TASK TO CARRY OUT:
Scan the entries that follow for the word "contradiction", then report every line in which it appears.

BEGIN INPUT MATERIAL

Lemma dict_get_set_other (V : Type) (d : dict V) (k k' : pystr) (v : V) :
  k <> k' -> dict_get (dict_set d k v) k' = dict_get d k'.
Proof.
  intros Hne. induction d as [|[k0 v0] d IH]; cbn [dict_set dict_get].
  - now rewrite (proj2 (str_eqb_neq k k') Hne).
  - destruct (str_eqb k0 k) eqn:E; cbn [dict_get].
    + apply str_eqb_eq in E. subst k0.
      now rewrite (proj2 (str_eqb_neq k k') Hne).
    + now rewrite IH.
Qed.

Lemma keys_dict_set_old (V : Type) (d : dict V) (k : pystr) (v : V) :
  In k (keys d) -> keys (dict_set d k v) = keys d.
Proof.
  induction d as [|[k' v'] d IH]; cbn [dict_set keys map fst In];
    [contradiction|].
  intros H. destruct (str_eqb k' k) eqn:E; [reflexivity|].
  apply str_eqb_neq in E. cbn [map fst]. f_equal. apply IH. tauto.
Qed.

Lemma keys_dict_set_new (V : Type) (d : dict V) (k : pystr) (v : V) :
  ~ In k (keys d) -> keys (dict_set d k v) = keys d ++ [k].
Proof.
  intros H. rewrite dict_set_fresh by exact H.
  unfold keys. now rewrite map_app.
Qed.

Lemma dict_set_NoDup (V : Type) (d : dict V) (k : pystr) (v : V) :
  NoDup (keys d) -> NoDup (keys (dict_set d k v)).
Proof.
  intros H. destruct (in_dec (list_eq_dec Z.eq_dec) k (keys d)) as [Hin|Hin].
  - now rewrite keys_dict_set_old.
  - rewrite keys_dict_set_new by exact Hin.
    apply NoDup_app; [exact H | repeat constructor; intros [] | ].
    intros x Hx [<-|[]]. contradiction.
Qed.

Lemma length_dict_set (V : Type) (d : dict V) (k : pystr) (v : V) :
  (length d <= length (dict_set d k v) <= S (length d))%nat.
Proof.
  induction d as [|[k' v'] d IH]; cbn [dict_set length]; [lia|].
  destruct (str_eqb k' k); cbn [length]; lia.
Qed.

Lemma keys_dict_set_In (V : Type) (d : dict V) (k k' : pystr) (v : V) :
  In k' (keys (dict_set d k v)) -> k' = k \/ In k' (keys d).
Proof.
  destruct (in_dec (list_eq_dec Z.eq_dec) k (keys d)) as [Hin|Hin].
  - rewrite keys_dict_set_old by exact Hin. auto.
  - rewrite keys_dict_set_new by exact Hin. intros H.
    apply in_app_or in H as [H|[<-|[]]]; auto.
Qed.

(** ** The reducer *)

Section ReducerMore.

Variable py_float : pystr -> option float.

Lemma load_lines_invariants (lines : list pystr) :
  forall (i top_k : Z) (acc s : store),
    load_lines py_float i lines top_k acc = Ok s ->
    NoDup (keys acc) -> store_dim acc ->
    NoDup (keys s) /\ store_dim s
    /\ (length s <= length acc + Z.to_nat (top_k - i))%nat
    /\ (length s <= length acc + length lines)%nat
    /\ forall w, In w (keys s) ->
         In w (keys acc)
         \/ exists line values,
             In line (firstn (Z.to_nat (top_k - i)) lines)
             /\ split (strip line) = w :: values.
Proof.
  induction lines as [|line rest IH]; intros i top_k acc s H Hnd Hd.
  - cbn in H. assert (acc = s) by congruence. subst s.
    repeat split; auto; lia.
  - cbn [load_lines] in H. destruct (Z.leb_spec top_k i) as [Hk|Hk].
    + assert (acc = s) by congruence. subst s. repeat split; auto; lia.
    + replace (Z.to_nat (top_k - i)) with (S (Z.to_nat (top_k - (i + 1))))
        by lia.
      destruct (split (strip line)) as [|word values] eqn:Es; [discriminate|].
      destruct (floats_of py_float values) as [vector|e]; [|discriminate].
      cbn [rbind] in H.
      destruct (Nat.eqb_spec (length vector) VECTOR_DIM) as [Hv|Hv];
        cbn [negb] in H.
      * destruct (IH _ _ _ _ H (dict_set_NoDup _ _ word vector Hnd)
                     (dict_set_dim _ word _ Hd Hv))
          as (N & D & L1 & L2 & W).
        pose proof (length_dict_set _ acc word vector) as Ls.
        repeat split; auto; cbn [length]; try lia.
        intros w Hw. destruct (W w Hw) as [Hin|(l & vs & Hl & El)].
        -- apply keys_dict_set_In in Hin as [->|Hin]; [|now left].
           right. exists line, values. split; [now left|exact Es].
        -- right. exists l, vs. split; [now right|exact El].
      * destruct (IH _ _ _ _ H Hnd Hd) as (N & D & L1 & L2 & W).
        repeat split; auto; cbn [length]; try lia.
        intros w Hw. destruct (W w Hw) as [Hin|(l & vs & Hl & El)];
          [now left|].
        right. exists l, vs. split; [now right|exact El].
Qed.

Lemma load_lines_head (lines : list pystr) :
  forall (i top_k : Z) (acc : store),
    load_lines py_float i lines top_k acc
    = load_lines py_float i (firstn (Z.to_nat (top_k - i)) lines) top_k acc.
Proof.
  induction lines as [|line rest IH]; intros i top_k acc.
  - now rewrite firstn_nil.
  - cbn [load_lines]. destruct (Z.leb_spec top_k i) as [Hk|Hk].
    + replace (Z.to_nat (top_k - i)) with 0%nat by lia. reflexivity.
    + replace (Z.to_nat (top_k - i)) with (S (Z.to_nat (top_k - (i + 1))))
        by lia.
      cbn [firstn load_lines]. destruct (Z.leb_spec top_k i); [lia|].
      destruct (split (strip line)) as [|word values]; [reflexivity|].
      destruct (floats_of py_float values) as [vector|e]; [|reflexivity].
      cbn [rbind]. destruct (negb (length vector =? VECTOR_DIM)%nat);
        apply IH.
Qed.

(** X1.  A store that [load_glove_vectors] returns lists every word once,
    has only vectors of exactly 100 components, has at most [top_k] entries
    (none when [top_k] is negative) and at most one per line, and every one
    of its words is the first token of one of the first [top_k] lines. *)
Theorem load_glove_vectors_invariants
        (lines : list pystr) (top_k : Z) (s : store) :
  load_glove_vectors py_float lines top_k = Ok s ->
  NoDup (keys s)
  /\ store_dim s
  /\ Z.of_nat (length s) <= Z.max 0 top_k
  /\ (length s <= length lines)%nat
  /\ forall w, In w (keys s) ->
       exists line values,
         In line (firstn (Z.to_nat top_k) lines)
         /\ split (strip line) = w :: values.
Proof.
  intros H. unfold load_glove_vectors in H.
  destruct (load_lines_invariants _ _ _ _ _ H (NoDup_nil _) (Forall_nil _))
    as (N & D & L1 & L2 & W).
  rewrite Z.sub_0_r in *. cbn [length] in *.
  repeat split; auto; try lia.
  intros w Hw. destruct (W w Hw) as [[]|Hex]. exact Hex.
Qed.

END INPUT MATERIAL

YOUR SOLUTION:
    [contradiction|].
    intros x Hx [<-|[]]. contradiction.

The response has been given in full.